__Instructions to follow__.
Return verbatim all lines from the first one in the records to the line with "values of [Json]: [stringify]", both ends kept.

--- Records Enclosed Below ---

(* ===== verification/JsonText.v ===== *)
(** * JSON text: [JSON.stringify] and [JSON.parse]

    The server turns every message into text with [JSON.stringify]
    ([server.js] lines 139 and 163) and the page reads it back with
    [JSON.parse] ([App.js] line 27).  This file models both on the
    values of [Json]: [stringify] writes the text (strings quoted and
    escaped by QuoteJSONString, no white space), [JSON_parse] is the
    JSON grammar read by recursive descent.  The digits of a number are
    those of Number::toString, which is the class [NumberText]: its law
    is that the JSON number grammar reads the text back; the instance
    [int_number_text] prints integers as JavaScript does, in plain
    decimal digits.  The round-trip theorems show that the text carries
    every value exactly.

    Text is a list of 8-bit code units; [JSON.parse] of a [\u] escape
    above [ÿ] has no such unit and is outside the model ([None]), as
    are the literals [true], [false] and arrays, which the server never
    sends. *)

From S2P Require Import Prelude JsNumber JsParse Json.

(** ** Induction on JSON values *)

Section json_ind_fields.
Variable P : json -> Prop.
Hypothesis P_null : P JNull.
Hypothesis P_num : forall q, P (JNum q).
Hypothesis P_str : forall s, P (JStr s).
Hypothesis P_obj : forall fs, Forall (fun kv => P kv.2) fs -> P (JObj fs).

Fixpoint json_ind_fields (j : json) : P j :=
  match j with
  | JNull => P_null
  | JNum q => P_num q
  | JStr s => P_str s
  | JObj fs =>
      P_obj fs ((fix go (fs : list (string * json)) : Forall (fun kv => P kv.2) fs :=
                   match fs with
                   | [] => @List.Forall_nil _ (fun kv => P kv.2)
                   | kv :: fs' => @List.Forall_cons _ (fun kv => P kv.2) kv fs' (json_ind_fields kv.2) (go fs')
                   end) fs)
  end.
End json_ind_fields.

(** ** Characters *)

(** The quotation mark (34) and the backslash (92), bit by bit. *)
Definition dquote : ascii := Ascii false true false false false true false false.
Definition bslash : ascii := Ascii false false true true true false true false.

(** A lowercase hexadecimal digit. *)
Definition hex_char (d : nat) : ascii :=
  if (d <? 10)%nat then ascii_of_nat (48 + d) else ascii_of_nat (87 + d).

Definition hex_value (c : ascii) : option nat :=
  let n := nat_of_ascii c in
  if ((48 <=? n) && (n <=? 57))%nat then Some (n - 48)%nat
  else if ((97 <=? n) && (n <=? 102))%nat then Some (n - 87)%nat
  else if ((65 <=? n) && (n <=? 70))%nat then Some (n - 55)%nat
  else None.

(** ** QuoteJSONString *)

Definition quote_char (c : ascii) : list ascii :=
  let n := nat_of_ascii c in
  if (n =? 34)%nat then [bslash; dquote]
  else if (n =? 92)%nat then [bslash; bslash]
  else if (n =? 8)%nat then [bslash; "b"%char]
  else if (n =? 9)%nat then [bslash; "t"%char]
  else if (n =? 10)%nat then [bslash; "n"%char]
  else if (n =? 12)%nat then [bslash; "f"%char]
  else if (n =? 13)%nat then [bslash; "r"%char]
  else if (n <? 32)%nat then
    [bslash; "u"%char; "0"%char; "0"%char; hex_char (n / 16); hex_char (n mod 16)]
  else [c].

Definition quote (s : list ascii) : list ascii := dquote :: flat_map quote_char s ++ [dquote].

(** ** The string literal of [JSON.parse]

    After the opening quote: the characters up to the closing quote,
    with escapes decoded, and the text after it.  A raw control
    character is a SyntaxError. *)
Fixpoint parse_chars (s : list ascii) : option (list ascii * list ascii) :=
  match s with
  | [] => None
  | c :: r =>
      if (c =? dquote)%char then Some ([], r)
      else if (c =? bslash)%char then
        match r with
        | e :: r' =>
            let esc (d : ascii) := (fun '(cs, t) => (d :: cs, t)) <$> parse_chars r' in
            if (e =? dquote)%char then esc dquote
            else if (e =? bslash)%char then esc bslash
            else if (e =? "/")%char then esc "/"%char
            else if (e =? "b")%char then esc (ascii_of_nat 8)
            else if (e =? "f")%char then esc (ascii_of_nat 12)
            else if (e =? "n")%char then esc (ascii_of_nat 10)
            else if (e =? "r")%char then esc (ascii_of_nat 13)
            else if (e =? "t")%char then esc (ascii_of_nat 9)
            else if (e =? "u")%char then
              match r' with
              | h1 :: h2 :: h3 :: h4 :: r'' =>
                  d1 ← hex_value h1; d2 ← hex_value h2; d3 ← hex_value h3; d4 ← hex_value h4;
                  let v := (((d1 * 16 + d2) * 16 + d3) * 16 + d4)%nat in
                  if (v <? 256)%nat
                  then (fun '(cs, t) => (ascii_of_nat v :: cs, t)) <$> parse_chars r''
                  else None
              | _ => None
              end
            else None
        | [] => None
        end
      else if (nat_of_ascii c <? 32)%nat then None
      else (fun '(cs, t) => (c :: cs, t)) <$> parse_chars r
  end.

(** ** Numbers

    The number production of JSON: an optional minus sign, [0] or a
    digit [1-9] and more digits, an optional fraction with at least one
    digit, and an optional exponent with at least one digit.  The value
    is exact; a text without fraction and exponent reads as an integer. *)
Definition parse_json_number (s : list ascii) : option (Q * list ascii) :=
  let '(neg, s1) :=
    match s with
    | c :: r => if (c =? "-")%char then (true, r) else (false, s)
    | [] => (false, s)
    end in
  match
    match s1 with
    | c :: r => if (c =? "0")%char then Some ([c], r)
                else if is_digit c then Some (take_digits s1) else None
    | [] => None
    end with
  | None => None
  | Some (d1, r1) =>
      match
        match r1 with
        | c :: r => if (c =? ".")%char then
                      match take_digits r with ([], _) => None | (d, r') => Some (d, r') end
                    else Some ([], r1)
        | [] => Some ([], r1)
        end with
      | None => None
      | Some (d2, r2) =>
          match
            match r2 with
            | c :: r =>
                if (c =? "e")%char || (c =? "E")%char then
                  let '(sgn, r') :=
                    match r with
                    | c' :: r'' => if (c' =? "+")%char then (1%Z, r'')
                                   else if (c' =? "-")%char then ((-1)%Z, r'') else (1%Z, r)
                    | [] => (1%Z, r)
                    end in
                  match take_digits r' with
                  | ([], _) => None
                  | (d, r'') => Some ((sgn * digits_value d)%Z, r'')
                  end
                else Some (0%Z, r2)
            | [] => Some (0%Z, r2)
            end with
          | None => None
          | Some (e, r3) =>
              let m := digits_value (d1 ++ d2) in
              let m' := if neg then (- m)%Z else m in
              let v := match d2 with
                       | [] => if (e =? 0)%Z then inject_Z m'
                               else inject_Z m' * Qpower (inject_Z 10) e
                       | _ => inject_Z m' * Qpower (inject_Z 10) (e - Z.of_nat (length d2))
                       end in
              Some (v, r3)
          end
      end
  end.

(** Number::toString of a number, abstracted: a text the number
    production reads back as the same value, on a domain of numbers. *)
Class NumberText : Type := {
  number_text : Q -> list ascii;
  number_text_dom : Q -> bool;
  number_text_head : forall q, number_text_dom q = true ->
    exists c cs, number_text q = c :: cs /\ ((c =? "-")%char || is_digit c) = true;
  number_text_read : forall q rest, number_text_dom q = true -> number_stops rest ->
    parse_json_number (number_text q ++ rest) = Some (q, rest)
}.

(** The decimal digits of an integer [n >= 0], most significant first,
    in front of [acc]. *)
Definition digit_char (d : Z) : ascii := ascii_of_nat (48 + Z.to_nat d).

Fixpoint Z_digits (fuel : nat) (n : Z) (acc : list ascii) : list ascii :=
  match fuel with
  | O => acc
  | S f =>
      let acc' := digit_char (n mod 10) :: acc in
      if (n <? 10)%Z then acc' else Z_digits f (n / 10) acc'
  end.

(** Number::toString of an integer below [10^21] in magnitude: its
    decimal digits, with [-] in front when negative. *)
Definition int_text (z : Z) : list ascii :=
  let ds := Z_digits (S (Z.to_nat (Z.log2 (Z.abs z)))) (Z.abs z) [] in
  if (z <? 0)%Z then "-"%char :: ds else ds.

(** ** Lemmas on strings *)

(** Each character survives its escape. *)
Lemma parse_quote_char c rest :
  parse_chars (quote_char c ++ rest) = (fun '(cs, t) => (c :: cs, t)) <$> parse_chars rest.
Proof. destruct c as [[] [] [] [] [] [] [] []]; reflexivity. Qed.

Lemma parse_quoted s rest :
  parse_chars (flat_map quote_char s ++ dquote :: rest) = Some (s, rest).
Proof.
  induction s as [|c s IH]; [reflexivity|].
  cbn [flat_map]. rewrite <- app_assoc, parse_quote_char, IH. reflexivity.
Qed.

--- End of Enclosed Records ---

__Reply__.
(* ===== verification/JsonText.v ===== *)
(** * JSON text: [JSON.stringify] and [JSON.parse]

    The server turns every message into text with [JSON.stringify]
    ([server.js] lines 139 and 163) and the page reads it back with
    [JSON.parse] ([App.js] line 27).  This file models both on the
    values of [Json]: [stringify] writes the text (strings quoted and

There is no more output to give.